▶ [Exercise goal]
From the entries below, please output exactly the lines starting at the one containing "Local Open Scope string_scope." and ending at the one containing "Definition unlines (ls", both included.

Dataset excerpts:
(* ===== verification/Pqc.v ===== *)
(** * Post-quantum readiness ([engine/crypto/pqc_ready.go])

    The status report and the key encapsulation interface, whose only
    implementation in the repository is a placeholder that always fails. *)

From S2P Require Import Prelude GoStd.

(** ** Data *)

Definition PQCAlgorithm : Type := string.
Definition AlgoMLKEM768 : PQCAlgorithm := "ML-KEM-768".
Definition AlgoMLDSA65 : PQCAlgorithm := "ML-DSA-65".
Definition AlgoHybridX25519MLKEM : PQCAlgorithm := "X25519+ML-KEM-768".
Definition AlgoChaCha20Poly1305 : PQCAlgorithm := "ChaCha20-Poly1305".

(** The constants of [PQCSafetyLevel], in the order of [iota]. *)
Definition PQCSafetyClassical : Z := 0.
Definition PQCSafetyQuantumReduced : Z := 1.
Definition PQCSafetyQuantumFull : Z := 2.

Record PQCStatus := mkPQCStatus {
  SymmetricAlgo : PQCAlgorithm;
  SymmetricSafety : Z;
  KEMAvailable : bool;
  SigAvailable : bool;
  HybridMode : bool;
  Notes : list string
}.

Definition CurrentPQCStatus : PQCStatus := mkPQCStatus
  AlgoChaCha20Poly1305 PQCSafetyQuantumReduced false false false
  [("ChaCha20-Poly1305 with 256-bit keys is quantum-safe for symmetric operations " +:+
    "(Grover's algorithm reduces effective strength to 128 bits — still secure).");
   ("Key encapsulation (ML-KEM / CRYSTALS-Kyber) is not yet integrated. " +:+
    "When available, enable HybridMode for X25519 + ML-KEM key agreement.");
   "Signature scheme (ML-DSA / CRYSTALS-Dilithium) is not yet integrated.";
   "Migration path: implement PQCProvider interface and inject via SetPQCProvider()."]%string.

(** ** The interface *)

Class PQCProvider (P R : Type) := {
  GenerateKEMKeyPair : P -> R -> R * res msg (list byte * list byte);
  Encapsulate : P -> list byte -> R -> R * res msg (list byte * list byte);
  Decapsulate : P -> list byte -> list byte -> res msg (list byte);
  Algorithm : P -> PQCAlgorithm
}.

(** ** The placeholder *)

Inductive notImplementedPQCProvider := mkNotImplemented.

Definition notImplemented : msg := Lit "PQC not yet implemented — see crypto/pqc_ready.go migration notes".

#[global] Instance notImplemented_provider R : PQCProvider notImplementedPQCProvider R := {|
  GenerateKEMKeyPair _ r := (r, Err notImplemented);
  Encapsulate _ _ r := (r, Err notImplemented);
  Decapsulate _ _ _ := Err notImplemented;
  Algorithm _ := EmptyString
|}.

Definition DefaultPQCProvider : notImplementedPQCProvider := mkNotImplemented.

(** The report agrees with the provider: no mechanism is available, no call of
    the placeholder returns a key or a secret, and the algorithm it names is none of
    the known ones. *)
Lemma CurrentPQCStatus_honest {R} (r : R) public private ciphertext :
  KEMAvailable CurrentPQCStatus = false /\
  (exists e, (GenerateKEMKeyPair DefaultPQCProvider r).2 = Err e) /\
  (exists e, (Encapsulate DefaultPQCProvider public r).2 = Err e) /\
  (exists e, Decapsulate (R := R) DefaultPQCProvider private ciphertext = Err e) /\
  (Algorithm (R := R) DefaultPQCProvider ∉ [AlgoMLKEM768; AlgoMLDSA65; AlgoHybridX25519MLKEM; AlgoChaCha20Poly1305]).
Proof.
  split_and!; try by eexists.
  apply (bool_decide_unpack _). by vm_compute.
Qed.
(* ===== verification/Port.v ===== *)
(** * The engine's public names ([engine/port.go])

    The aliases under which the daemon imports the engine, each the model of
    what it stands for. *)

From S2P Require Import Prelude GoStd GqlQuery GqlResult GqlValidator Errors Lockdown AuditLog Session Memory Event Bus.
From S2P Require Import Kernel Registry Interfaces Storage Intrusion Pqc Crypto Bridge Provider.

Definition CryptoProvider := Provider.Provider.
Definition KDFOptions := Crypto.KDFOptions.
Definition PQCProvider := Pqc.PQCProvider.

Definition BlockStore := Storage.BlockStore.
Definition BlockStoreV2 {S E} `{Storage.BlockStore S E} := Storage.BlockStoreV2 (S := S) (E := E).
Definition WriteTransaction {S} := Storage.WriteTransaction (S := S).
Definition ReadTransaction {E} := Storage.ReadTransaction (E := E).
Definition StorageStrategy := Storage.StorageStrategy.

Definition SessionContext := Session.SessionContext.
Definition LockdownManager := Interfaces.LockdownManager.
Definition AuditLog := Interfaces.AuditLog.
Definition MVKStore := Interfaces.MVKStore.
Definition MemoryGuard := Memory.MemoryGuard.
Definition IntrusionDetector := Intrusion.IntrusionDetector.

Definition SessionInfo := GqlValidator.SessionInfo.
Definition GQLQuery := GqlQuery.GQLQuery.
Definition GQLEntry := GqlResult.GQLEntry.
Definition GQLResult := GqlResult.GQLResult.

Definition Dispatcher := Registry.Dispatcher.
Definition Module := Bus.Module (Handler := Kernel.Handler).
Definition Event := Event.Event.
Definition Handler := Kernel.Handler.
Definition EventType := Event.EventType.
Definition ModuleFactory := Kernel.ModuleFactory.

Definition GrimlockError := Errors.GrimlockError.
Definition StructuredLogger := Errors.StructuredLogger.
(** * gemini-pr-reviewer: the review pipeline of [src/main.js]

    A shallow embedding of the GitHub Action that fetches the diff of a pull
    request, asks a Gemini model for review findings and posts them.

    The program is effectful JavaScript.  It is modelled here in a small
    monad of exceptions and emitted events: a computation yields, in order,
    every outward interaction it made (log lines, HTTP requests, timers,
    GitHub calls).
    Whatever lives outside the repository (the Actions toolkit, octokit,
    [fetch], [JSON.parse], [JSON.stringify]) is an environment [Env] of
    handlers; a handler sees the history so far and its arguments, so the
    theorems hold for every deterministic environment. *)

From Stdlib Require Import String Ascii List ZArith Lia Bool DecimalString.
Import ListNotations.
Local Open Scope list_scope.
Local Open Scope string_scope.
Set Warnings "-register-all".

(* ===================================================================== *)
(** * JavaScript values *)
(* ===================================================================== *)

(** The values that [JSON.parse] and [response.json()] can deliver, plus
    [undefined].

    A text is held in UTF-8, one [ascii] per byte.

    [JNum n] is the Number that is an integer and whose shortest decimal
    expansion, the one [Number::toString] prints, has the value [n]; the
    two zeros are [JNum 0].  [JReal shown] is a Number that is not an
    integer (a fraction or an infinity), given by the text that
    [Number::toString] prints for it. *)
Inductive JValue : Type :=
| JUndefined
| JNull
| JBool (b : bool)
| JNum (n : Z)
| JReal (shown : string)
| JStr (s : string)
| JArr (elems : list JValue)
| JObj (fields : list (string * JValue)).

Definition dq : string := String "034"%char EmptyString.
Definition nl : string := String "010"%char EmptyString.

(** [lines.join('\n')] on text. *)
Definition unlines (ls : list string) : string := String.concat nl ls.

Definition string_of_Z (n : Z) : string := NilZero.string_of_int (Z.to_int n).
Definition string_of_nat (n : nat) : string := string_of_Z (Z.of_nat n).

▶ [Response area]
Local Open Scope string_scope.
Set Warnings "-register-all".

(* ===================================================================== *)
(** * JavaScript values *)
(* ===================================================================== *)

(** The values that [JSON.parse] and [response.json()] can deliver, plus
    [undefined].

    A text is held in UTF-8, one [ascii] per byte.

    [JNum n] is the Number that is an integer and whose shortest decimal
    expansion, the one [Number::toString] prints, has the value [n]; the
    two zeros are [JNum 0].  [JReal shown] is a Number that is not an
    integer (a fraction or an infinity), given by the text that
    [Number::toString] prints for it. *)
Inductive JValue : Type :=
| JUndefined
| JNull
| JBool (b : bool)
| JNum (n : Z)
| JReal (shown : string)
| JStr (s : string)
| JArr (elems : list JValue)
| JObj (fields : list (string * JValue)).

Definition dq : string := String "034"%char EmptyString.
Definition nl : string := String "010"%char EmptyString.

(** [lines.join('\n')] on text. *)
Definition unlines (ls : list string) : string := String.concat nl ls.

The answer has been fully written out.